Das sieht vermutlich jeder etwas anders. Für mich sind Begeisterung und Ruhe wichtig. Ich lasse mich gerne von dem erfassen, was gemeinsam entsteht, und bin zugleich dafür verantwortlich, eine choreografische Struktur zu geben. Außerdem will ich Zugänge anbieten und ermöglichen, indem ich Übungen vorschlage, die uns helfen, Schritt für Schritt in das Innere der Szene einzusteigen. Wenn alle mitkommen, dann spiegelt sich das auf der Bühne in einem starken gemeinsamen Ausdruck. Wir haben eine kurze Probenzeit. Das bedeutet, dass ich dem Ensemble manchmal einen groben ersten Griff zumute und es bitten muss, sich vorläufig darauf einzulassen. Wichtig ist, dass jeder weiß, was gerade geschieht – wann suchen wir, wann suche auch ich, und wann gebe ich eine Form vor. Das verlangt von den Ensemblemitgliedern manchmal Geduld, denn sie müssen dann etwas zustimmen, was sie noch nicht überblicken.

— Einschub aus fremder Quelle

Lemma failed_task_never_ready_witness :
  let tasks := ["certificates"; "postgresql"; "nginx"] in
  let evs := [EvTaskReturn 0 None; EvTaskReturn 1 (Some (Errorf "initdb failed"));
              EvMainSelect CaseReady; EvTaskReturn 2 None] in
  let s := {| ctx_err := Some ContextCanceled;
              tasksReady := <["nginx" := ChanClosed]>
                              (<["certificates" := ChanClosed]> (make_tasksReady tasks));
              status := [TaskReturned None; TaskReturned (Some (Errorf "initdb failed"));
                         TaskReturned None];
              main := MainWait ["postgresql"; "nginx"];
              closes := ["certificates"; "nginx"];
              panicked := None |} in
  panicked s = None
  /\ NoDup (closes s)
  /\ forall i t, tasks !! i = Some t ->
       (forall e, status s !! i = Some (TaskReturned (Some e)) ->
          is_Some (ctx_err s)
          /\ (t ∉ closes s)
          /\ tasksReady s !! t = Some ChanOpen
          /\ forall rest,
               wait_step (tasksReady s) (ctx_err s) CaseReady (t :: rest) = None
               /\ wait_step (tasksReady s) (ctx_err s) CaseDone (t :: rest)
                  = Some (WaitReturned (ctx_err s)))
       /\ (t ∈ closes s -> status s !! i = Some (TaskReturned None)).
Proof.
  intros tasks evs s.
  apply (failed_task_never_ready tasks evs s).
  - apply (bool_decide_unpack _). vm_compute. exact I.
  - vm_compute. reflexivity.
Defined.

(** Two tasks of one name share a channel: the second [close] panics. *)
Example run_same_name_panics :
  option_map panicked
    (run_exec ["a"; "a"] (run_init ["a"; "a"]) [EvTaskReturn 0 None; EvTaskReturn 1 None])
  = Some (Some "close of closed channel").
Proof. vm_compute. reflexivity. Qed.

(** *** [wait] on a task that has no channel *)

(** C10, as the code has it. When the loop of [wait] stands at a task
    with no entry in the readiness map, the call returns the "no such
    task" error for that task at that step, whichever case its select
    would take and whatever the context: it is not blocked and waits on
    no signal for that task.  In particular a call whose first task has
    no entry returns at once, and so does a call all of whose earlier
    tasks are ready when the ready cases are taken. *)
Theorem wait_no_such_task (ready : gmap string chan) (ctxerr : option error)
    (c : select_case) (before : list string) (t : string) (rest : list string) :
  ready !! t = None ->
  wait_step ready ctxerr c (t :: rest)
  = Some (WaitReturned (Some (Errorf ("no such task: " +:+ t))))
  /\ ~ wait_blocked ready ctxerr (t :: rest)
  /\ (Forall (fun b => ready !! b = Some ChanClosed) before ->
      wait_exec ready ctxerr (replicate (length before) CaseReady ++ [c])
        (WaitAt (before ++ t :: rest))
      = Some (WaitReturned (Some (Errorf ("no such task: " +:+ t))))).
Proof.
  intros Hnone.
  assert (forall c', wait_step ready ctxerr c' (t :: rest)
          = Some (WaitReturned (Some (Errorf ("no such task: " +:+ t))))) as Hstep.
  { intros c'. unfold wait_step. by rewrite Hnone. }
  split_and!.
  - apply Hstep.
  - intros [Hb _]. by rewrite Hstep in Hb.
  - induction before as [|b before IH]; intros Hready.
    + cbn [length replicate app wait_exec]. by rewrite Hstep.
    + inversion_clear Hready as [|? ? Hb Hrest].
      cbn [length replicate app wait_exec]. cbn [wait_step]. rewrite Hb.
      by apply IH.
Qed.

Lemma wait_no_such_task_witness :
  let ready : gmap string chan := {[ "certificates" := ChanClosed ]} in
  wait_step ready None CaseReady ["nginx"; "certificates"]
  = Some (WaitReturned (Some (Errorf "no such task: nginx")))
  /\ ~ wait_blocked ready None ["nginx"; "certificates"]
  /\ (Forall (fun b => ready !! b = Some ChanClosed) ["certificates"] ->
      wait_exec ready None (replicate 1 CaseReady ++ [CaseReady])
        (WaitAt (["certificates"] ++ "nginx" :: ["certificates"]))
      = Some (WaitReturned (Some (Errorf "no such task: nginx")))).
Proof.
  intros ready.
  apply (wait_no_such_task ready None CaseReady ["certificates"] "nginx" ["certificates"]).
  vm_compute. reflexivity.
Defined.

(** C10 as stated fails: a call that names a task without entry after
    a task that is not ready yet is blocked while the context is live,
    and returns the context's error, not "no such task", once the
    context is canceled. *)
Lemma wait_missing_task_not_immediate :
  let ready : gmap string chan := {[ "certificates" := ChanOpen ]} in
  ready !! "nginx" = None
  /\ wait_blocked ready None ["certificates"; "nginx"]
  /\ wait_step ready (Some ContextCanceled) CaseReady ["certificates"; "nginx"] = None
  /\ wait_step ready (Some ContextCanceled) CaseDone ["certificates"; "nginx"]
     = Some (WaitReturned (Some ContextCanceled)).
Proof. vm_compute. split_and!; reflexivity. Qed.

(** *** The monad of autofill *)

Lemma bind_Ok {A B} (m : M A) (k : A -> M B) st b st' :
  (m ≫= k) st = Returns (Ok b, st') ->
  exists a st1, m st = Returns (Ok a, st1) /\ k a st1 = Returns (Ok b, st').
Proof.
  unfold mbind, M_bind. destruct (m st) as [[[a|e] st1]| |]; try done. eauto.
Qed.

Lemma ret_Ok {A} (a b : A) st st' :
  mret (M := M) a st = Returns (Ok b, st') -> a = b /\ st = st'.
Proof. unfold mret, M_ret. by intros [= -> ->]. Qed.

Lemma lift_Ok {A} (r : result A) (b : A) st st' :
  lift r st = Returns (Ok b, st') -> r = Ok b /\ st = st'.
Proof. unfold lift. by intros [= -> ->]. Qed.

Lemma grows_refl st : grows st st.
Proof. by split. Qed.

Lemma grows_trans st1 st2 st3 : grows st1 st2 -> grows st2 st3 -> grows st1 st3.
Proof. intros [H1 D1] [H2 D2]. split; [auto|set_solver]. Qed.

(** *** Port allocation *)

(** What a call of [nextPort] that returns has done: it took a number
    of offers of the system that were all marked used, then one that was
    not, marked that one and returned it. *)
Lemma nextPort_spec w fuel host : forall st r st',
  nextPort w fuel host st = Returns (r, st') ->
  exists p n,
    r = Ok p
    /\ default false (usedPort st !! p) = false
    /\ usedPort st' = <[p := true]> (usedPort st)
    /\ listens st' = S (listens st + n)
    /\ reads st' = reads st /\ dirs st' = dirs st
    /\ availablePort w (listens st + n) host = Ok p
    /\ forall k, (k < n)%nat ->
         exists q, availablePort w (listens st + k) host = Ok q
                   /\ default false (usedPort st !! q) = true.
Proof.
  induction fuel as [|fuel IH]; intros st r st' Hcall; [done|].
  cbn [nextPort] in Hcall.
  destruct (availablePort w (listens st) host) as [port|e] eqn:Havail; [|done].
  cbn [usedPort listens reads dirs] in Hcall.
  destruct (default false (usedPort st !! port)) eqn:Hused.
  - apply IH in Hcall as (p & n & -> & Hfresh & Hmap & Hl & Hr & Hd & Hav & Hskip).
    cbn [usedPort listens reads dirs] in *.
    exists p, (S n). split_and!; try done.
    + rewrite Hl. lia.
    + by replace (listens st + S n)%nat with (S (listens st) + n)%nat by lia.
    + intros [|k] Hk.
      * exists port. by rewrite Nat.add_0_r.
      * destruct (Hskip k ltac:(lia)) as (q & Hq & Hqu). exists q.
        by replace (listens st + S k)%nat with (S (listens st) + k)%nat by lia.
  - injection Hcall as <- <-. exists port, O. cbn. split_and!; try done.
    + by rewrite Nat.add_0_r.
    + intros k Hk. lia.
Qed.

Lemma nextPort_Ok w fuel host st p st' :
  nextPort w fuel host st = Returns (Ok p, st') ->
  default false (usedPort st !! p) = false
  /\ usedPort st' = <[p := true]> (usedPort st)
  /\ reads st' = reads st /\ dirs st' = dirs st.
Proof.
  intros (p' & n & [= <-] & ? & ? & ? & ? & ? & _)%nextPort_spec. done.
Qed.

Lemma nextPort_grows w fuel host st p st' :
  nextPort w fuel host st = Returns (Ok p, st') ->
  grows st st' /\ usedPort st' !! p = Some true /\ usedPort st !! p <> Some true.
Proof.
  intros (Hfresh & Hmap & _ & Hd)%nextPort_Ok. split_and!.
  - split; [|by rewrite Hd]. intros q Hq. rewrite Hmap.
    destruct (decide (p = q)) as [->|Hne].
    + by rewrite lookup_insert_eq.
    + by rewrite lookup_insert_ne.
  - rewrite Hmap. by rewrite lookup_insert_eq.
  - intros E. by rewrite E in Hfresh.
Qed.

(** [nextPort] returns when the system offers an unused port within
    the fuel, after offers that are all in use. *)
Lemma nextPort_returns w host p : forall n fuel st,
  (n < fuel)%nat ->
  availablePort w (listens st + n) host = Ok p ->
  default false (usedPort st !! p) = false ->
  (forall k, (k < n)%nat ->
     exists q, availablePort w (listens st + k) host = Ok q
               /\ default false (usedPort st !! q) = true) ->
  exists st', nextPort w fuel host st = Returns (Ok p, st').
Proof.
  induction n as [|n IH]; intros fuel st Hfuel Hav Hfresh Hskip;
    (destruct fuel as [|fuel]; [lia|]); cbn [nextPort].
  - rewrite Nat.add_0_r in Hav. rewrite Hav. cbn [usedPort]. rewrite Hfresh. eauto.
  - destruct (Hskip O ltac:(lia)) as (q & Hq & Hqu). rewrite Nat.add_0_r in Hq.
    rewrite Hq. cbn [usedPort]. rewrite Hqu. apply IH; cbn [usedPort listens].
    + lia.
    + by replace (S (listens st) + n)%nat with (listens st + S n)%nat by lia.
    + done.
    + intros k Hk. destruct (Hskip (S k) ltac:(lia)) as (q' & Hq' & Hqu'). exists q'.
      by replace (S (listens st) + k)%nat with (listens st + S k)%nat by lia.
Qed.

Wo liegt deine persönliche Herausforderung?
Ich ringe manchmal damit, dass ich Bilder und Stimmungen in mir trage und sie nicht zu früh in eine Form, nicht zu früh in Genauigkeit gieße. Das ist für mich schmerzhaft, weil ich dann befürchte, dass ich die Inspiration abschneide, wenn einige im Ensemble das schon als fertige Choreografie begreifen. Die Form ist nur eine Hilfe, wie wir uns im Raum finden. Und suche ich, wieweit gebe ich Form und wieweit muss ich noch ein bisschen offenlassen, damit ich weiter ‹malen› kann? Das gilt ja auch für die ausführenden Eurythmistinnen und Eurythmisten. Wenn ich hier diese Gebärde und dort jene Gebärde vorschlage, dann fällt es schwerer, selbst in die Empfindung zu kommen. Ich lasse die Bälle gerne länger in der Luft, und das ist sicher eine Herausforderung für das Team. Da suche ich die Balance.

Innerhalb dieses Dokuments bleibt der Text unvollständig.